Shine by Lauren Myracle – Advance Review

Book Jacket:

When Patrick is found strung to the pump of the local gas station, sixteen-year-old Cat emerges from her self-imposed exile to avenge the horrors inflicted on her former best friend. The local sheriff is ready to pin the crime on out-of-towners, but Cat’s suspicions lie elsewhere. Despite ominous warnings to leave it be, Cat finds the will – fuelded by the fury borne of an old injustice – to expose the homegrown hatred that gave rise to Patrick’s attack.

Myracle has crafted a searing coming-of-age story: an exploration of loss, guilt, and fear fused inseparably with a tale of courage, resiliency, and love.

Review:

Shine bowled me over, knocked my socks off, and left me breathless. I was hooked from the first few pages and I’m still thinking about it, days after I finished the book. This is truly a fantastic story.

The character work in this book is astounding. Layered, complex, and flawed human beings populate Cat’s small town from top to bottom, including Cat herself. Cat’s two years of hiding away from everything and everyone give this story an absolutely wrenching and fascinating perspective – as she investigates, Cat is dealing with people she knows, people she grew up with, and yet after two years away, Cat is now seeing them with new eyes, and her childhood understanding of who these people are crumbles before her. Myracle shows us the facades, through Cat’s memories, and then takes us beneath them – plumbing the strange and unsettling depths of who these people actually are. This entire book is a series of brilliant character studies, as even the minor characters have complicated personalities – and any one of them could have been involved in what happened to Patrick. And so Cat resumes her place in the world, seeking the ugly side of human nature and discovering it is all too easy to find in this town she thought she knew. Either it all changed, or she did – enough to finally see what was always there.

The small town stew of bigotry, poverty, and drug addiction adds wonderful layers to this story, but let me be absolutely clear – this is not an issue book, a sermon, or a public service announcement. This is a authentic story about rural small town southern life, in all its painful glory. It’s not pretty and it’s not easy, and Myracle really brings home the socio-economic realities of a community that has nowhere to go but down. This story isn’t pointing fingers and it isn’t making a point – it’s just telling it like it is, painting a wonderfully dense and lush portrait of a small town. The closest I can come to describing this book is it’s like Justified, if the show was told from Loretta’s point of view.
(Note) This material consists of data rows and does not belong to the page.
Lemma iter_while_fold {St} (body : iter_res → St → res (iter_res * St)) (g : iter_res → St → res St) what t fuel :
  (∀ p s, body p s = (s' ← g p s; Ok (p, s'))) →
  ∀ it s ps0 ps, iter_while fuel t it what (collect res_nlbas) ps0 = Ok ps →
  ∃ qs, ps = ps0 ++ qs ∧ iter_while fuel t it what body s = fold_res g qs s.
Proof.
  intros Hg. induction fuel as [|fuel IH]; intros it s ps0 ps; cbn [iter_while]; [done|].
  destruct (dp_io_topo_iterator_next t it what) as [[[] it']|] eqn:En; rstep; cbn [fst snd]; [| |done].
  2:{ intros [= <-]. exists []. by rewrite app_nil_r. }
  rewrite Hg. assert (collect res_nlbas (it_res it') ps0 = Ok (it_res it', ps0 ++ [it_res it'])) as ->
    by (unfold collect; by destruct (it_res it')).
  rstep. cbn [fst snd]. intros Hps.
  destruct (g (it_res it') s) as [s1|e] eqn:Eg; rstep; cbn [fst snd].
  - destruct (IH _ s1 _ _ Hps) as (qs & -> & E). exists (it_res it' :: qs). rewrite <-app_assoc. split; [done|].
    cbn [fold_res]. rewrite Eg. rstep. exact E.
  - destruct (IH _ s _ _ Hps) as (qs & -> & _). exists (it_res it' :: qs). rewrite <-app_assoc. split; [done|].
    cbn [fold_res]. by rewrite Eg.
Qed.

Lemma iter_while_pieces {St} (body : iter_res → St → res (iter_res * St)) (g : iter_res → St → res St) t vlba nlbas ci what ps s :
  (∀ p s, body p s = (s' ← g p s; Ok (p, s'))) → pieces t vlba nlbas ci what res_nlbas = Ok ps →
  iter_while (S (Z.to_nat nlbas)) t (dp_io_topo_iterator_init vlba nlbas ci) what body s = fold_res g ps s.
Proof. intros Hg Hps. by destruct (iter_while_fold body g what t _ Hg _ s [] ps Hps) as (qs & -> & ->). Qed.

(** ** The layout check *)

(** An I/O passes the layout check exactly when it is not empty and lies inside
    the allocated volume.  On a thin volume a write inside the size the user sees
    raises the written range to its last block, and is told to try again instead
    of failing. *)
Theorem check_layout_ok t a nlbas vlba thin (Hwf : wf_topology t) (Hv : 0 ≤ vlba < 2 ^ 64) (Hn : 0 ≤ nlbas < 2 ^ 63) :
  let fits := 0 < nlbas ∧ vlba + nlbas ≤ vstart t (get_topo_num_chunks t) in
  let grows := thin && is_api_enabled a && (u64 (vlba + nlbas - 1) <? dev_size a) in
  ∃ rv a', check_layout nlbas vlba t a thin = Ok (rv, a') ∧
    (rv = LAYOUT_OK ↔ fits) ∧
    (¬ fits → rv = if grows then LAYOUT_EAGAIN else LAYOUT_EIO) ∧
    max_write_lba a' = (if grows then Z.max (max_write_lba a) (u64 (vlba + nlbas - 1)) else max_write_lba a) ∧
    is_api_enabled a' = is_api_enabled a ∧ dev_size a' = dev_size a.
Proof.
  intros fits grows. destruct (wf_nchunks _ Hwf) as [_ Hc]. pose proof (wf_end _ Hwf) as He.
  destruct (zget_chunk t Hwf (nchunks t - 1)) as (ch & E & Hf); [lia|]. unfold check_layout. rewrite E. rstep.
  rewrite Hf. fold (get_topo_num_chunks t).
  rewrite (proj2 (Z.ltb_ge (nchunks t) 2)) by lia. set (valid := if nlbas =? 0 then _ else _).
  assert ((valid = LAYOUT_OK ∧ fits) ∨ (valid = LAYOUT_EIO ∧ ¬ fits)) as Hvalid.
  { subst valid fits. destruct (Z.eqb_spec nlbas 0); [right; split; [done|lia]|].
    destruct (Z.ltb_spec (2 ^ 63) vlba); [right; split; [done|lia]|]. cbn [orb].
    rewrite wrap_small by lia. destruct (Z.ltb_spec (vstart t (get_topo_num_chunks t)) (vlba + nlbas));
      [right|left]; (split; [done|lia]). }
  clearbody valid. subst grows. unfold raise_max_write.
  destruct (thin && is_api_enabled a); cbn [andb]; [destruct (Z.ltb_spec (u64 (vlba + nlbas - 1)) (dev_size a))|];
    eexists _, _; (split; [reflexivity|]);
    (destruct Hvalid as [[-> Hfit]|[-> Hfit]]; [rewrite ?decide_True by done|rewrite ?decide_False by done]);
    (split; [by intuition|]); (split; [by intuition|]);
    try (destruct (Z.ltb_spec (max_write_lba a) (u64 (vlba + nlbas - 1))); cbn; split_and!; (done || lia)); done.
Qed.

Lemma check_layout_ok_witness :
  ∃ rv a', check_layout 8 1020 sample_topology (Autoext true 4096 100) true = Ok (rv, a') ∧
    rv = LAYOUT_EAGAIN ∧ max_write_lba a' = 1027.
Proof.
  destruct (check_layout_ok sample_topology (Autoext true 4096 100) 8 1020 true sample_wf)
    as (rv & a' & H1 & _ & H2 & H3 & _); [lia|lia|]. exists rv, a'. split; [done|].
  split; [apply H2; vm_compute; intuition congruence|]. exact H3.
Defined.

(** ** Raising the written range from several CPUs

    One CPU in the loop of the layout check: about to read [max_write_lba], about
    to compare the value it read, or through.  A compare-and-exchange is one step. *)
Inductive raise_pc : Set := RAISE_LOAD | RAISE_TEST (current_last_lba : Z) | RAISE_DONE.
Abbreviation raiser := (Z * raise_pc)%type.

(** One step of a CPU whose write ends at [last] on the shared value [m]. *)
Inductive raise_step (last : Z) : Z * raise_pc → Z * raise_pc → Prop :=
| raise_load m : raise_step last (m, RAISE_LOAD) (m, RAISE_TEST m)
| raise_xchg m cur : cur < last →
    raise_step last (m, RAISE_TEST cur) (if decide (m = cur) then last else m, RAISE_LOAD)
| raise_exit m cur : last ≤ cur → raise_step last (m, RAISE_TEST cur) (m, RAISE_DONE).

(** Any CPU of the system may take the next step. *)
Inductive raise_any : Z * list raiser → Z * list raiser → Prop :=
| raise_any_at m m' i last pc pc' ths : ths !! i = Some (last, pc) → raise_step last (m, pc) (m', pc') →
    raise_any (m, ths) (m', <[i := (last, pc')]> ths).

(** What holds of every reachable state. *)
Record raise_inv (m0 : Z) (lasts : list Z) (st : Z * list raiser) : Prop := {
  ri_lasts : st.2.*1 = lasts;
  ri_low : m0 ≤ st.1;
  ri_from : st.1 = m0 ∨ st.1 ∈ lasts;
  ri_seen : ∀ last cur, (last, RAISE_TEST cur) ∈ st.2 → cur ≤ st.1;
  ri_done : ∀ last, (last, RAISE_DONE) ∈ st.2 → last ≤ st.1
}.

Lemma raise_step_mono last m pc m' pc' : raise_step last (m, pc) (m', pc') → (∀ cur, pc = RAISE_TEST cur → cur ≤ m) →
  m ≤ m' ∧ (m' = m ∨ m' = last) ∧ (∀ cur, pc' = RAISE_TEST cur → cur ≤ m') ∧ (pc' = RAISE_DONE → last ≤ m').
Proof.
  intros Hs Hcur. inversion Hs as [|? cur|? cur]; subst.
  - split_and!; [lia|by left|intros cur [= <-]; lia|done].
  - specialize (Hcur cur eq_refl). case_decide; split_and!; (lia || done || auto).
  - specialize (Hcur cur eq_refl). split_and!; (lia || done || auto).
Qed.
I came to this book for the mystery, and it did not disappoint – the whodunit was well paced and intriguing, though I did get a tad ahead of it at the end – but I had no idea just how much more there was to this story. There is ugliness, and beauty; hope and despair. Cat finds in herself the courage and will to face the worst of people, in order to bring out the best in herself. This book is a coming of age, a search for the truth, and a hard look at the terrible power of things left unsaid. And did I ever love it.

I find myself hoping that schools will teach this book, because Shine is simply the most fascinating YA story about a hate crime I have ever read. It employs brutal clarity in getting to the heart of how such an awful act can come to pass, and yet it never crosses over into being sensational or salacious. This story is gritty, honest, and delivers a good, hard kick that will nail you where you live. Holy crap this is a good book.

Shine is simply stupendous. You really need to read it.

Byrt Grade: A+

As Levar Burton used to say – you don’t have to take my word for it…

Kate Messner says:

This is a powerful page-turner that shines a painful light on the hopelessness and bigotry festering in one small town in rural America. From a reader’s point of view, I was hooked on this YA novel from the first page. It’s as compelling a mystery as I’ve ever read, and the last third of the book so had me turning pages so fast my family stopped reading their own books to stare.

First Novels Club says:

Myracle did what is so hard for so many writers to do–she wrote a book about hard issues without trying to directly teach readers a lesson or have the plot feel didactic. Even our protagonist, Cat, has moments of seeing things both ways, which adds another level and deeper thought to the two main issues happening in Black Creek: the hate crime committed against Cat’s friend Patrick, and the drug use that runs through the town…This book gave me chills. Like I said before, it’s an INTENSE book. I definitely needed a breather after finishing it.

Bookwormy Girl says:

I was worried that I wasn’t going to enjoy a story touching on so many sensitive subjects (i.e. hate crimes, racism, substance and sexual abuse, etc). Nonetheless from the first moment I heard Cat’s voice I was captivated….All in all, Shine packs a hard punch. It was an intense, emotional, tear inducing journey – but one that I am so glad I took. It realistically captures and explores issues like sexuality, rape, prejudice, violence and addiction. It was dark, it was raw, it was captivating.  Read it!